Free-Living, Psychrotrophic Bacteria of the Genus Psychrobacter Are Descendants of Pathobionts

mSystems. 2021 Apr 13;6(2):e00258-21. doi: 10.1128/mSystems.00258-21.


Host-adapted microorganisms are generally assumed to have evolved from free-living, environmental microorganisms, as examples of the reverse process are rare. In the phylum Gammaproteobacteria, family Moraxellaceae, the genus Psychrobacter includes strains from a broad ecological distribution including animal bodies as well as sea ice and other nonhost environments. To elucidate the relationship between these ecological niches and Psychrobacter's evolutionary history, we performed tandem genomic analyses with phenotyping of 85 Psychrobacter accessions. Phylogenomic analysis of the family Moraxellaceae reveals that basal members of the Psychrobacter clade are Moraxella spp., a group of often-pathogenic organisms. Psychrobacter exhibited two broad growth patterns in our phenotypic screen: one group that we called the "flexible ecotype" (FE) had the ability to grow between 4 and 37°C, and the other, which we called the "restricted ecotype" (RE), could grow between 4 and 25°C. The FE group includes phylogenetically basal strains, and FE strains exhibit increased transposon copy numbers, smaller genomes, and a higher likelihood to be bile salt resistant. The RE group contains only phylogenetically derived strains and has increased proportions of lipid metabolism and biofilm formation genes, functions that are adaptive to cold stress. In a 16S rRNA gene survey of polar bear fecal samples, we detect both FE and RE strains, but in in vivo colonizations of gnotobiotic mice, only FE strains persist. Our results indicate the ability to grow at 37°C, seemingly necessary for mammalian gut colonization, is an ancestral trait for Psychrobacter, which likely evolved from a pathobiont.IMPORTANCE Host-associated microbes are generally assumed to have evolved from free-living ones.
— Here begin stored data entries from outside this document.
(* ===== verification/Address.v ===== *)
(** * Addresses and page numbers ([os/src/mm/address.rs])

    The newtypes [PhysAddr], [VirtAddr], [PhysPageNum] and [VirtPageNum] wrap a
    [usize]; here each is the integer it wraps.  [From] conversions, page
    rounding, page-table indexes and the [SimpleRange] iterator follow the
    source; the constants come from [os/src/hal/arch/riscv/config.rs]. *)

From S2P Require Import Prelude.

(** ** Constants *)

Definition PAGE_SIZE : Z := 0x1000.
Definition PAGE_SIZE_BITS : Z := 0xc.
Definition PA_WIDTH_SV39 : Z := 56.
Definition VA_WIDTH_SV39 : Z := 39.
Definition PPN_WIDTH_SV39 : Z := PA_WIDTH_SV39 - PAGE_SIZE_BITS.
Definition VPN_WIDTH_SV39 : Z := VA_WIDTH_SV39 - PAGE_SIZE_BITS.

(** ** Conversions between [usize] and the newtypes *)

Definition pa_from_usize (v : Z) : Z := Z.land v (Z.shiftl 1 PA_WIDTH_SV39 - 1).
Definition ppn_from_usize (v : Z) : Z := Z.land v (Z.shiftl 1 PPN_WIDTH_SV39 - 1).
Definition va_from_usize (v : Z) : Z := Z.land v (Z.shiftl 1 VA_WIDTH_SV39 - 1).
Definition vpn_from_usize (v : Z) : Z := Z.land v (Z.shiftl 1 VPN_WIDTH_SV39 - 1).

(** [usize::from(VirtAddr)]: sign extension of bit 38. *)
Definition va_to_usize (v : Z) : Z :=
  if Z.shiftl 1 (VA_WIDTH_SV39 - 1) <=? v
  then Z.lor v (wnot (Z.shiftl 1 VA_WIDTH_SV39 - 1))
  else v.

(** ** Page rounding *)

Definition va_floor (v : Z) : Z := v / PAGE_SIZE.
Definition va_ceil (v : Z) : Z :=
  if v =? 0 then 0 else (v -w 1 +w PAGE_SIZE) / PAGE_SIZE.
Definition va_page_offset (v : Z) : Z := Z.land v (PAGE_SIZE - 1).
Definition va_aligned (v : Z) : bool := va_page_offset v =? 0.

Definition pa_floor (v : Z) : Z := v / PAGE_SIZE.
Definition pa_ceil (v : Z) : Z :=
  if v =? 0 then 0 else (v -w 1 +w PAGE_SIZE) / PAGE_SIZE.
Definition pa_page_offset (v : Z) : Z := Z.land v (PAGE_SIZE - 1).
Definition pa_aligned (v : Z) : bool := pa_page_offset v =? 0.

(** [VirtPageNum::from(VirtAddr)] and [PhysPageNum::from(PhysAddr)] assert
    alignment. *)
Definition vpn_from_va (v : Z) : outcome Z :=
  if va_page_offset v =? 0 then Done (va_floor v) else Panic.
Definition ppn_from_pa (v : Z) : outcome Z :=
  if pa_page_offset v =? 0 then Done (pa_floor v) else Panic.
Definition va_from_vpn (v : Z) : Z := wshl v PAGE_SIZE_BITS.
Definition pa_from_ppn (v : Z) : Z := wshl v PAGE_SIZE_BITS.

(** ** The three page-table indexes of a virtual page number

    [for i in (0..3).rev() { idx[i] = vpn & 511; vpn >>= 9; }] *)
Definition vpn_indexes (vpn : Z) : list Z :=
  (fold_left (λ '(idx, v) (i : nat), (<[i := Z.land v 511]> idx, Z.shiftr v 9))
     [2; 1; 0]%nat ([0; 0; 0], vpn)).1.

(** ** [SimpleRange] and its iterator *)

Definition step_by_one (v : Z) : Z := v +w 1.

Record SimpleRange := mkRange { r_l : Z; r_r : Z }.

Definition range_new (start stop : Z) : outcome SimpleRange :=
  if start <=? stop then Done (mkRange start stop) else Panic.
Definition get_start (r : SimpleRange) : Z := r_l r.
Definition get_end (r : SimpleRange) : Z := r_r r.

Record SimpleRangeIterator := mkIter { it_current : Z; it_end : Z }.

Definition range_into_iter (r : SimpleRange) : SimpleRangeIterator :=
  mkIter (r_l r) (r_r r).

Definition range_next (it : SimpleRangeIterator) : option Z * SimpleRangeIterator :=
  if it_current it =? it_end it then (None, it)
  else (Some (it_current it), mkIter (step_by_one (it_current it)) (it_end it)).

(** Drive the iterator until it returns [None]; [None] when the fuel runs out. *)
Fixpoint iter_collect (fuel : nat) (it : SimpleRangeIterator) : option (list Z) :=
  match fuel with
  | O => None
  | S fuel' =>
      match range_next it with
      | (None, _) => Some []
      | (Some v, it') => cons v <$> iter_collect fuel' it'
      end
  end.

(** The elements a [for] loop over the range visits. *)
Definition range_elems (r : SimpleRange) : list Z :=
  default [] (iter_collect (S (Z.to_nat (r_r r - r_l r))) (range_into_iter r)).

Definition align_up (addr align : Z) : Z :=
  Z.land (addr +w align -w 1) (wnot (align - 1)).

(** Virtual page numbers of a 39-bit address space, physical page numbers of a
    56-bit one, and indexes into a table. *)
Definition is_vpn (v : Z) : Prop := 0 <= v < 2 ^ 27.
Definition is_ppn (p : Z) : Prop := 0 <= p < 2 ^ 44.
Definition idx_ok (i : Z) : Prop := 0 <= i < 512.

(** ** Lemmas *)

#[global] Arguments PAGE_SIZE : simpl never.
#[global] Arguments PAGE_SIZE_BITS : simpl never.

Lemma shl1_mask x k : 0 <= k -> Z.land x (Z.shiftl 1 k - 1) = x mod 2 ^ k.
Proof. intros. rewrite Z.shiftl_1_l. by apply land_mask. Qed.

Lemma pa_from_usize_mod v : pa_from_usize v = v mod 2 ^ 56.
Proof. by apply shl1_mask. Qed.
Lemma ppn_from_usize_mod v : ppn_from_usize v = v mod 2 ^ 44.
Proof. by apply shl1_mask. Qed.
Lemma va_from_usize_mod v : va_from_usize v = v mod 2 ^ 39.
Proof. by apply shl1_mask. Qed.
Lemma vpn_from_usize_mod v : vpn_from_usize v = v mod 2 ^ 27.
Proof. by apply shl1_mask. Qed.

Lemma va_page_offset_mod v : va_page_offset v = v mod 4096.
Proof. apply (land_mask v 12). lia. Qed.
Lemma pa_page_offset_mod v : pa_page_offset v = v mod 4096.
Proof. apply (land_mask v 12). lia. Qed.

Lemma va_to_usize_low v : v < 2 ^ 38 -> va_to_usize v = v.
Proof.
  intros. unfold va_to_usize.
  change (Z.shiftl 1 (VA_WIDTH_SV39 - 1)) with (2 ^ 38).
  by destruct (Z.leb_spec (2 ^ 38) v); [lia|].
Qed.

Lemma va_to_usize_high v :
  2 ^ 38 <= v < 2 ^ 39 -> va_to_usize v = v + (2 ^ 64 - 2 ^ 39).
Proof.
  intros. unfold va_to_usize.
  change (Z.shiftl 1 (VA_WIDTH_SV39 - 1)) with (2 ^ 38).
  destruct (Z.leb_spec (2 ^ 38) v); [|lia].
  change (wnot (Z.shiftl 1 VA_WIDTH_SV39 - 1)) with (Z.shiftl (2 ^ 25 - 1) 39).
  rewrite Z.lor_comm, lor_shiftl_add by lia. lia.
Qed.

(** The address widths make a page's number, offset and bounds consistent. *)
Lemma va_floor_bounds v :
  va_floor v * PAGE_SIZE <= v < va_floor v * PAGE_SIZE + PAGE_SIZE.
Proof. unfold va_floor, PAGE_SIZE. zdiv_lia. Qed.

Lemma va_ceil_eq v : 0 <= v < 2 ^ 63 -> va_ceil v = (v + 4095) / 4096.
Proof.
  intros. unfold va_ceil, PAGE_SIZE. destruct (Z.eqb_spec v 0) as [->|]; [done|].
  rewrite wsub_small, wadd_small by (rewrite ?wsub_small; lia). f_equal. lia.
Qed.

Lemma va_ceil_bounds v :
  0 <= v < 2 ^ 63 -> va_ceil v * PAGE_SIZE - PAGE_SIZE < v <= va_ceil v * PAGE_SIZE.
Proof. intros. rewrite va_ceil_eq by lia. unfold PAGE_SIZE. zdiv_lia. Qed.

Lemma pa_ceil_eq v : 0 <= v < 2 ^ 63 -> pa_ceil v = (v + 4095) / 4096.
Proof. apply va_ceil_eq. Qed.

Lemma va_from_vpn_eq v : 0 <= v < 2 ^ 52 -> va_from_vpn v = v * 4096.
Proof. intros. unfold va_from_vpn, PAGE_SIZE_BITS. rewrite wshl_small; lia. Qed.
Lemma pa_from_ppn_eq v : 0 <= v < 2 ^ 52 -> pa_from_ppn v = v * 4096.
Proof. apply va_from_vpn_eq. Qed.

Lemma vpn_indexes_eq vpn :
  vpn_indexes vpn = [(vpn / 2 ^ 18) mod 512; (vpn / 2 ^ 9) mod 512; vpn mod 512].
Proof.
  unfold vpn_indexes; simpl. rewrite !(land_mask _ 9) by lia.
  rewrite !Z.shiftr_div_pow2, Z.div_div by lia. done.
Qed.

Lemma vpn_indexes_range vpn i : i ∈ vpn_indexes vpn -> 0 <= i < 512.
Proof.
  rewrite vpn_indexes_eq, !elem_of_cons, elem_of_nil.
  intros [->|[->|[->|[]]]]; apply Z.mod_pos_bound; lia.
Qed.

Lemma vpn_indexes_inj vpn vpn' :
  0 <= vpn < 2 ^ 27 -> 0 <= vpn' < 2 ^ 27 ->
  vpn_indexes vpn = vpn_indexes vpn' -> vpn = vpn'.
Proof. rewrite !vpn_indexes_eq. intros ?? [= ???]. zdiv_lia. Qed.

Lemma iter_collect_seqZ n : ∀ l r,
  0 <= l <= r -> r < 2 ^ 64 -> (Z.to_nat (r - l) < n)%nat ->
  iter_collect n (mkIter l r) = Some (seqZ l (r - l)).
Proof.
  induction n as [|n IH]; intros l r Hl Hr Hn; [lia|]. simpl.
  unfold range_next; simpl. destruct (Z.eqb_spec l r) as [->|].
  - by rewrite Z.sub_diag.
  - unfold step_by_one. rewrite wadd_small by lia.
    rewrite IH by lia. simpl. rewrite (seqZ_cons l) by lia.
    do 3 f_equal. lia.
Qed.

Lemma range_elems_seqZ l r :
  0 <= l <= r -> r < 2 ^ 64 -> range_elems (mkRange l r) = seqZ l (r - l).
Proof.
  intros. unfold range_elems, range_into_iter; simpl r_l; simpl r_r.
  by rewrite iter_collect_seqZ by lia.
Qed.

Lemma wadd_wsub a b c : a +w b -w c = wrap64 (a + b - c).
Proof. unfold wadd, wsub, wrap64. by rewrite Zminus_mod_idemp_l. Qed.

Lemma align_up_pow2 addr k :
  0 <= k < 64 -> 0 <= addr -> addr + 2 ^ k - 1 < 2 ^ 64 ->
  align_up addr (2 ^ k) = (addr + 2 ^ k - 1) - (addr + 2 ^ k - 1) mod 2 ^ k.
Proof.
  intros Hk Ha Hb. assert (0 < 2 ^ k) by (apply Z.pow_pos_nonneg; lia).
  unfold align_up. rewrite wadd_wsub. unfold wrap64.
  rewrite Z.mod_small, land_not_mask by (unfold is_usize; lia). done.
Qed.

Lemma align_up_page addr :
  0 <= addr < 2 ^ 64 - PAGE_SIZE ->
  align_up addr PAGE_SIZE = (addr + 4095) / 4096 * 4096.
Proof.
  unfold PAGE_SIZE. intros. change 0x1000 with (2 ^ 12) at 1.
  rewrite align_up_pow2 by lia. zdiv_lia.
Qed.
The evolutionary transition of microbes in the opposite direction, from host associated toward free living, has been predicted based on phylogenetic data but not studied in depth. Here, we provide evidence that the genus Psychrobacter, particularly well known for inhabiting low-temperature, high-salt environments such as sea ice, permafrost soils, and frozen foodstuffs, has evolved from a mammalian-associated ancestor. We show that some Psychrobacter strains retain seemingly ancestral genomic and phenotypic traits that correspond with host association while others have diverged to psychrotrophic or psychrophilic lifestyles.

Keywords: Psychrobacter; genomics; phylogeny; psychrophiles.